Esses dominaram os anatólios, outro povo que ali estava, e criaram uma sociedade organizada
com características estruturalmente militares. Seus palácios eram fortificados e protegidos
com imensas muralhas, trabalhavam com o bronze e já conheciam o cavalo. Ainda que
existente, o comércio não representava relações significativas, ainda que eles já construíssem
barcos, não se arriscavam muito a se lançarem no território do deus do mar: Poseídon. Através
da sua organização social se percebe que eram um povo dotado de certo refinamento.

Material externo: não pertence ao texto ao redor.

(* ===== verification/Regex.v ===== *)
(** * Regular expressions

    The part of Go's [regexp] the policy engine uses: an unanchored match of
    classes of runes, concatenation, alternation, repetition and ASCII word
    boundaries. [rx_match] is the executable matcher; [rmatch] says what it
    means for an expression to match a piece of a text, and the two agree. *)

From S2P Require Import Prelude GoStrings Encoding.

#[local] Open Scope string_scope.
#[local] Open Scope list_scope.
#[local] Open Scope nat_scope.

Inductive regex :=
| REps
| RClass (f : N → bool)
| RSeq (a b : regex)
| RAlt (a b : regex)
| RStar (a : regex)
| RWordBoundary.

(** [\[0-9A-Za-z_\]]. *)
Definition word_rune (c : N) : bool :=
  ((48 <=? c) && (c <=? 57) || (65 <=? c) && (c <=? 90) || (97 <=? c) && (c <=? 122) || (c =? 95))%N.

Definition starts_word (l : list N) : bool := match l with c :: _ => word_rune c | [] => false end.

(** [\b] between the runes [pre], the last first, and the runes [post]. *)
Definition boundary (pre post : list N) : bool := xorb (starts_word pre) (starts_word post).

(** ** Matching *)

Section star.
Context (body : (list N → list N → bool) → list N → list N → bool).

(** Repetition; every round consumes, so the length of the text is enough
    fuel. *)
Fixpoint star_loop (k : list N → list N → bool) (fuel : nat) (pre post : list N) : bool :=
  k pre post ||
  match fuel with
  | O => false
  | S fuel' =>
      body (λ pre' post', (length post' <? length post) && star_loop k fuel' pre' post') pre post
  end.

End star.

(** Whether [r] matches a prefix of [post], [pre] being behind it, and then [k]
    accepts. *)
Fixpoint rx (r : regex) (k : list N → list N → bool) (pre post : list N) : bool :=
  match r with
  | REps => k pre post
  | RClass f => match post with c :: post' => f c && k (c :: pre) post' | [] => false end
  | RSeq a b => rx a (rx b k) pre post
  | RAlt a b => rx a k pre post || rx b k pre post
  | RStar a => star_loop (rx a) k (length post) pre post
  | RWordBoundary => boundary pre post && k pre post
  end.

Fixpoint search (r : regex) (pre post : list N) : bool :=
  rx r (λ _ _, true) pre post ||
  match post with
  | [] => false
  | c :: post' => search r (c :: pre) post'
  end.

Definition rx_match (r : regex) (s : list N) : bool := search r [] s.

(** [MatchString]. *)
Definition MatchString (r : regex) (s : string) : bool := rx_match r (fst <$> runes (to_bytes s)).

(** ** Meaning *)

(** [r] matches the runes [w], between [pre], the last first, and [post]. *)
Inductive rmatch : regex → list N → list N → list N → Prop :=
| m_eps pre post : rmatch REps pre [] post
| m_class f c pre post : f c = true → rmatch (RClass f) pre [c] post
| m_seq a b pre w1 w2 post :
    rmatch a pre w1 (w2 ++ post) → rmatch b (reverse w1 ++ pre) w2 post →
    rmatch (RSeq a b) pre (w1 ++ w2) post
| m_alt_l a b pre w post : rmatch a pre w post → rmatch (RAlt a b) pre w post
| m_alt_r a b pre w post : rmatch b pre w post → rmatch (RAlt a b) pre w post
| m_star_nil a pre post : rmatch (RStar a) pre [] post
| m_star_cons a pre w1 w2 post :
    w1 ≠ [] → rmatch a pre w1 (w2 ++ post) → rmatch (RStar a) (reverse w1 ++ pre) w2 post →
    rmatch (RStar a) pre (w1 ++ w2) post
| m_boundary pre post : boundary pre post = true → rmatch RWordBoundary pre [] post.

(** Somewhere in the text. *)
Definition occurs_in (r : regex) (s : list N) : Prop :=
  ∃ a w b, s = a ++ w ++ b ∧ rmatch r (reverse a) w b.

Definition accepts (r : regex) (k : list N → list N → bool) (pre post : list N) : Prop :=
  ∃ w rest, post = w ++ rest ∧ rmatch r pre w rest ∧ k (reverse w ++ pre) rest = true.

Lemma accepts_seq a b k pre post :
  accepts (RSeq a b) k pre post ↔
  ∃ w rest, post = w ++ rest ∧ rmatch a pre w rest ∧ accepts b k (reverse w ++ pre) rest.
Proof.
  split.
  - intros (w & rest & -> & Hm & Hk). inversion Hm; subst.
    exists w1, (w2 ++ rest). rewrite <- app_assoc. split_and!; [done..|].
    exists w2, rest. split_and!; [done..|]. by rewrite app_assoc, <- reverse_app.
  - intros (w1 & rest1 & -> & Hm1 & w2 & rest & -> & Hm2 & Hk). exists (w1 ++ w2), rest.
    split_and!; [by rewrite <- app_assoc|by constructor|].
    by rewrite reverse_app, <- app_assoc.
Qed.

Lemma star_loop_spec a k fuel pre post :
  (∀ k pre post, rx a k pre post = true ↔ accepts a k pre post) → length post <= fuel →
  star_loop (rx a) k fuel pre post = true ↔ accepts (RStar a) k pre post.
Proof.
  intros IHa. revert pre post. induction fuel as [|fuel IH]; intros pre post Hlen.
  - destruct post; [|simpl in Hlen; lia]. simpl. rewrite orb_false_r. split.
    + intros Hk. exists [], []. split_and!; [done|constructor|done].
    + intros (w & rest & Hw & _ & Hk). by destruct w, rest.
  - cbn [star_loop]. rewrite orb_true_iff, IHa. split.
    + intros [Hk|(w & rest & -> & Hm & Hk)].
      { exists [], post. split_and!; [done|constructor|done]. }
      apply andb_true_iff in Hk as [Hlt%Nat.ltb_lt Hk]. rewrite length_app in *.
      apply IH in Hk as (w2 & rest2 & -> & Hm2 & Hk); [|lia]. exists (w ++ w2), rest2.
      split_and!; [by rewrite <- app_assoc| |by rewrite reverse_app, <- app_assoc].
      apply m_star_cons; [|done..]. intros ->. simpl in Hlt. lia.
    + intros (w & rest & -> & Hm & Hk). inversion Hm; subst; [by left|]. right.
      exists w1, (w2 ++ rest). rewrite <- app_assoc. split_and!; [done..|].
      apply andb_true_iff. split.
      { apply Nat.ltb_lt. rewrite !length_app. destruct w1; [done|simpl; lia]. }
      apply IH. { rewrite !length_app in *. destruct w1; [done|simpl in *; lia]. }
      exists w2, rest. split_and!; [done..|]. by rewrite reverse_app, <- app_assoc in Hk.
Qed.

Lemma rx_spec r k pre post : rx r k pre post = true ↔ accepts r k pre post.
Proof.
  revert k pre post. induction r as [|f|a IHa b IHb|a IHa b IHb|a IHa|]; intros k pre post; cbn [rx].
  - split; [intros Hk; exists [], post; split_and!; [done|constructor|done]|].
    intros (w & rest & -> & Hm & Hk). by inversion Hm; subst.
  - destruct post as [|c post]; (split; [|intros (w & rest & Hp & Hm & Hk); inversion Hm; subst; simplify_eq/=]).
    + done.
    + intros [Hf Hk]%andb_true_iff. exists [c], post. split_and!; [done|by constructor|done].
    + apply andb_true_iff. split; [done|exact Hk].
  - rewrite IHa, accepts_seq. unfold accepts at 1. by setoid_rewrite IHb.
  - rewrite orb_true_iff, IHa, IHb. split.
    + intros [(w & rest & ? & ? & ?)|(w & rest & ? & ? & ?)]; exists w, rest; split_and!; eauto using rmatch.
    + intros (w & rest & ? & Hm & ?). inversion Hm; subst; [left|right]; by exists w, rest.
  - by apply star_loop_spec.
  - rewrite andb_true_iff. split.
    + intros [Hb Hk]. exists [], post. split_and!; [done|by constructor|done].
    + intros (w & rest & -> & Hm & Hk). by inversion Hm; subst.
Qed.

Lemma search_spec r pre post :
  search r pre post = true ↔
  ∃ a w b, post = a ++ w ++ b ∧ rmatch r (reverse a ++ pre) w b.
Proof.
  revert pre. induction post as [|c post IH]; intros pre; cbn [search]; rewrite orb_true_iff, rx_spec.
  - split.
    + intros [(w & rest & Hp & Hm & _)|]; [|done]. exists [], w, rest. by split.
    + intros (a & w & b & Hp & Hm). symmetry in Hp. apply app_nil in Hp as [-> [-> ->]%app_nil].
      left. exists [], []. by split_and!.
  - rewrite IH. split.
    + intros [(w & rest & Hp & Hm & _)|(a & w & b & -> & Hm)].
      * exists [], w, rest. by split.
      * exists (c :: a), w, b. split; [done|]. by rewrite reverse_cons, <- app_assoc.
    + intros (a & w & b & Hp & Hm). destruct a as [|c' a]; simpl in Hp.
      * left. exists w, b. by split_and!.
      * right. simplify_eq. exists a, w, b. split; [done|]. by rewrite reverse_cons, <- app_assoc in Hm.
Qed.

Lemma rx_match_spec r s : rx_match r s = true ↔ occurs_in r s.
Proof. unfold rx_match, occurs_in. rewrite search_spec. by setoid_rewrite (right_id_L [] (++)). Qed.
(** [parsePolicyRequest]; the body is [None] when it does not decode. *)
Definition parsePolicyRequest (body : option Envelope) (id : option Identity) : option PolicyRequest :=
  match body with
  | None => None
  | Some envelope =>
      if negb (bool_decide (TrimSpace envelope.(ev_Method) = "tools/call")) then None
      else
        let clientID :=
          match id with
          | Some id => if bool_decide (TrimSpace id.(id_ID) = "") then "anonymous" else TrimSpace id.(id_ID)
          | None => "anonymous"
          end in
        let profile :=
          match id with
          | Some id =>
              let p := TrimSpace (metadata id "policy_profile") in
              if bool_decide (p = "") then "default" else p
          | None => "default"
          end in
        let schema :=
          if bool_decide (envelope.(ev_Schema).(rs_text) = "") then envelope.(ev_InputSchema)
          else envelope.(ev_Schema) in
        Some (mkPolicyRequest (TrimSpace envelope.(ev_Name)) envelope.(ev_Arguments) clientID profile schema)
  end.

(** What the middleware does: hand the request on, with the [X-Policy-Decision]
    header or without, or answer 403. *)
Inductive PolicyOutcome :=
| PassUnchecked
| PassAllowed
| DeniedFor (reason : option ViolationType).

Section middleware.
Context `{UnicodeTables}.

(** [policyEnforcer.serve]; without an engine or a body the request passes. *)
Definition policy_serve (engine : option Engine) (body : option Envelope) (id : option Identity)
    (w : PolicyWorld) : PolicyOutcome * PolicyWorld :=
  match engine with
  | None => (PassUnchecked, w)
  | Some e =>
      match parsePolicyRequest body id with
      | None => (PassUnchecked, w)
      | Some req =>
          let '(decision, w) := Evaluate e req w in
          if decision.(pd_Allowed) then (PassAllowed, w)
          else (DeniedFor (vi_Type <$> head decision.(pd_Violations)), w)
      end
  end.

End middleware.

Dentre esses povos, o que mais nos interessa aqui são os aqueus. Esses invadiram a
Grécia por volta de 1600-1580 a.C. Creta era a grande potência política e econômica da época
e era o mais importante centro dos tempos antigos; não obstante foi dominada pelos aqueus
(ROSTOVTZEFF, 1986, p.36). Os habitantes de Creta, os cretenses, já tinham desenvolvido
toda uma organização social, cultural, política e habilidades marítimas. Tinham relações
comerciais muito significativas e inclusive a condição da mulher era muito alta (BONNARD,
1980, p.16). Ela poderia exercer várias atividades na sociedade, não se encontrava de modo
algum em posição inferiorizada ao homem. Os cretenses criaram uma civilização próspera
atingindo a plenitude no século XV a.C., com grande esplendor cultural e chegaram a
desenvolver uma espécie de escrita primitiva denominada Linear A. A escrita Linear A
compreende um sistema ideo-silábico: isto é, contém silabogramas e ideogramas. Contudo,
permaneceu indecifrada mas, foi a precursora da escrita Linear B da civilização micênica.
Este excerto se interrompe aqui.